Data supplied:
(** X4. [_load_books], [_generate_id] and [find_books] leave the world as
    it was, whatever the backing file and whatever they return or raise:
    they write nothing and print nothing. *)
Theorem readers_change_nothing (w : world) (keyword : string) :
  (_load_books w).2 = w ∧ (_generate_id w).2 = w ∧ (find_books keyword w).2 = w.
Proof.
  pose proof (StoreFacts.load_run json_loads w) as Hload.
  split; [by rewrite Hload|]. split; [|apply LoadFacts.find_books_world].
  unfold LibraryManager._generate_id.
  unfold mbind, M_bind, bind. rewrite Hload.
  by destruct (match file w with None => _ | Some _ => _ end).
Qed.

(** X5. When the backing file does not load, every operation raises what
    loading raises and leaves the world as it was: [add_book] appends
    nothing, [delete_book] and [change_status] rewrite nothing, and nothing
    is printed. *)
Theorem failing_load_stops_everything (w : world) (e : exn) :
  _load_books w = (Raise e, w) →
  (∀ title author year, add_book title author year w = (Raise e, w))
  ∧ (∀ book_id, delete_book book_id w = (Raise e, w))
  ∧ (∀ book_id status, change_status book_id status w = (Raise e, w))
  ∧ (∀ keyword, find_books keyword w = (Raise e, w))
  ∧ display_books w = (Raise e, w)
  ∧ _generate_id w = (Raise e, w).
Proof.
  intros Hload. repeat split; intros;
    try (unfold LibraryManager.add_book;
         by rewrite (RunFacts.bind_raise _ _ _ _ _ (generate_id_raise _ _ Hload)));
    unfold LibraryManager.delete_book, LibraryManager.change_status,
      LibraryManager.find_books, LibraryManager.display_books,
      LibraryManager._generate_id;
    by rewrite (RunFacts.bind_raise _ _ _ _ _ Hload).
Qed.
(** C10. When both inputs have a [Gene_ID] column, every record is written
    with [gene_based_overlap] 0 or 1, and a record whose own [Gene_ID] is
    missing is written with 0: a missing value is equal to nothing in the
    join. A missing [gene_based_overlap] therefore never appears record by
    record. *)
Theorem null_gene_flag_zero A B r :
  main A B = Some r →
  has_col A "Gene_ID" = true →
  has_col B "Gene_ID" = true →
  (∀ i, (i < nrows A)%nat →
     (cell_at (out_a r) "gene_based_overlap" i = Some (CInt 0)
      ∨ cell_at (out_a r) "gene_based_overlap" i = Some (CInt 1))
     ∧ (cell_at A "Gene_ID" i = Some CNA →
        cell_at (out_a r) "gene_based_overlap" i = Some (CInt 0)))
  ∧ (∀ j, (j < nrows B)%nat →
       (cell_at (out_b r) "gene_based_overlap" j = Some (CInt 0)
        ∨ cell_at (out_b r) "gene_based_overlap" j = Some (CInt 1))
       ∧ (cell_at B "Gene_ID" j = Some CNA →
          cell_at (out_b r) "gene_based_overlap" j = Some (CInt 0))).
Proof.
  intros Hm EA EB.
  destruct (main_registered_gene A B r Hm EA EB) as (tga & tgb & Htga & Htgb).
  destruct (out_gene A B r tga tgb Hm EA EB Htga Htgb) as [HoutA HoutB].
  split.
  - intros i Hi. rewrite (HoutA i Hi). split.
    + case_decide; auto.
    + intros Hnull. rewrite decide_False; [done|].
      by apply (null_gene_not_matched A).
  - intros j Hj. rewrite (HoutB j Hj). split.
    + case_decide; auto.
    + intros Hnull. rewrite decide_False; [done|].
      by apply (null_gene_not_matched B).
Qed.

(** C10 on two tables that each hold a record without a gene, identical
    otherwise, and a record of gene [G1]: the records without a gene are
    written with 0, the others with 1. *)
Lemma null_gene_flag_zero_sample :
  ∃ r, main ex_gene_a ex_gene_b = Some r
       ∧ cell_at (out_a r) "gene_based_overlap" 0 = Some (CInt 0)
       ∧ cell_at (out_b r) "gene_based_overlap" 0 = Some (CInt 0)
       ∧ get_col (out_a r) "gene_based_overlap" = Some [CInt 0; CInt 1].
Proof.
  eexists. split; [reflexivity|].
  destruct (null_gene_flag_zero ex_gene_a ex_gene_b _ eq_refl eq_refl eq_refl)
    as [HA HB].
  split; [|split; [|reflexivity]].
  - apply (HA 0%nat); [simpl; lia | reflexivity].
  - apply (HB 0%nat); [simpl; lia | reflexivity].
Defined.

(** *** A missing [Gene_ID] column *)

Lemma any_notna_replicate_NA n : any_notna (replicate n CNA) = false.
Proof. induction n as [|n IH]; simpl; [done|]. by rewrite IH. Qed.

Lemma print_summary_skipped da db ca cb na nb :
  print_summary
    (set_col (set_col da "CNV_based_overlap" ca) "gene_based_overlap"
       (replicate (nrows da) CNA))
    (set_col (set_col db "CNV_based_overlap" cb) "gene_based_overlap"
       (replicate (nrows db) CNA))
    na nb
  = Some [SummaryHeader;
          Total na (nrows da); CNVOverlap (sum ca) (nrows da); Blank;
          Total nb (nrows db); CNVOverlap (sum cb) (nrows db); Blank].
Proof.
  unfold print_summary, summary_of.
  repeat first [ rewrite get_col_set_col_eq
               | rewrite get_col_set_col_ne by discriminate ].
  simpl. by rewrite !any_notna_replicate_NA.
Qed.
(** C5, amended.  No run lets an [Exception] escape.  When the
    token-account query fails (its retries exhausted) or a record of its
    reply does not parse, the error is logged and the database is the one
    the run found. *)
Theorem C5_failure_keeps_persisted_state
    (net_accounts : nat -> SolanaRpc.response (option (list WalletDiscovery.raw_account)))
    (net_mint : nat -> SolanaRpc.response (option SolanaRpc.mint_info))
    (faults : WalletDiscovery.db_faults) (now : Z) (mint : string) (top_n : Z) (w : world) :
  let run := WalletDiscovery.discover_top_wallets net_accounts net_mint faults now mint top_n w in
  let query := fst (SolanaRpc.call_solana_rpc net_accounts "getProgramAccounts" 3 5) in
  fst run = inr tt /\
  ((exists e, query = inl e) \/
   (exists accounts a, query = inr (Some accounts) /\ In a accounts /\
                       DiscoverySpec.malformed a = true) ->
   db (snd run) = db w /\
   exists entries, logs (snd run) = logs w ++ entries /\ DiscoverySpec.logged ERROR entries).
Proof.
  intros run query. subst run query.
  destruct (discover_run net_accounts net_mint faults now mint top_n w)
    as (d & entries & Hrun & Hcase).
  rewrite Hrun. cbn [fst snd]. split; [reflexivity|].
  rewrite db_writes. intros [[e He]|(accounts & a & Hq & Hin & Hmal)].
  - rewrite He in Hcase. destruct Hcase as [-> Hlog].
    split; [reflexivity|]. exists entries. split; [reflexivity|exact Hlog].
  - rewrite Hq in Hcase. destruct accounts as [|a0 accounts]; [destruct Hin|].
    cbv zeta in Hcase.
    destruct (aggregate_malformed
                (DiscoverySpec.decimals_seen (DiscoverySpec.supply_seen net_mint))
                (a0 :: accounts) ([], [])) as [e He]; [eauto|].
    rewrite He in Hcase. destruct Hcase as [-> Hlog].
    split; [reflexivity|]. exists entries. split; [reflexivity|exact Hlog].
Qed.

(** The network is down: nothing is written, an error is logged. *)
Lemma C5_failure_keeps_persisted_state_witness :
  let run := WalletDiscovery.discover_top_wallets
               Examples.network_down Examples.network_down
               WalletDiscovery.no_faults 0 "M" 100 Examples.world0 in
  fst run = inr tt /\ db (snd run) = db Examples.world0.
Proof.
  intros run.
  destruct (C5_failure_keeps_persisted_state
              Examples.network_down Examples.network_down
              WalletDiscovery.no_faults 0 "M" 100 Examples.world0) as [Hret Hkeep].
  split; [exact Hret|].
  apply Hkeep. left. eexists. reflexivity.
Defined.

(** C10.  When the token-account query returns nothing ([null] or an empty
    list), the run returns without error after a warning and writes
    nothing: no snapshot, no wallet tracker. *)
Theorem C10_empty_reply_writes_nothing
    (net_accounts : nat -> SolanaRpc.response (option (list WalletDiscovery.raw_account)))
    (net_mint : nat -> SolanaRpc.response (option SolanaRpc.mint_info))
    (faults : WalletDiscovery.db_faults) (now : Z) (mint : string) (top_n : Z) (w : world) :
  let run := WalletDiscovery.discover_top_wallets net_accounts net_mint faults now mint top_n w in
  let query := fst (SolanaRpc.call_solana_rpc net_accounts "getProgramAccounts" 3 5) in
  query = inr None \/ query = inr (Some []) ->
  fst run = inr tt /\
  db (snd run) = db w /\
  token_holders (db (snd run)) !! mint = token_holders (db w) !! mint /\
  wallets (db (snd run)) = wallets (db w) /\
  logs (snd run) = logs w ++ [(INFO, "Discovering top wallets for mint");
                              (WARNING, "No token accounts found for mint from RPC")] /\
  manager (snd run) = manager w.
Proof.
  intros run query Hq. subst run query.
  destruct (discover_run net_accounts net_mint faults now mint top_n w)
    as (d & entries & Hrun & Hcase).
  rewrite Hrun. cbn [fst snd]. rewrite db_writes.
  assert (d = db w /\ entries = [(INFO, "Discovering top wallets for mint");
                                 (WARNING, "No token accounts found for mint from RPC")])
    as [-> ->].
  { destruct Hq as [Hq|Hq]; rewrite Hq in Hcase; exact Hcase. }
  repeat split; reflexivity.
Qed.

Your objective:
If a line in the records above holds the string "they", copy it.

Written answer:
    it was, whatever the backing file and whatever they return or raise:
    they write nothing and print nothing. *)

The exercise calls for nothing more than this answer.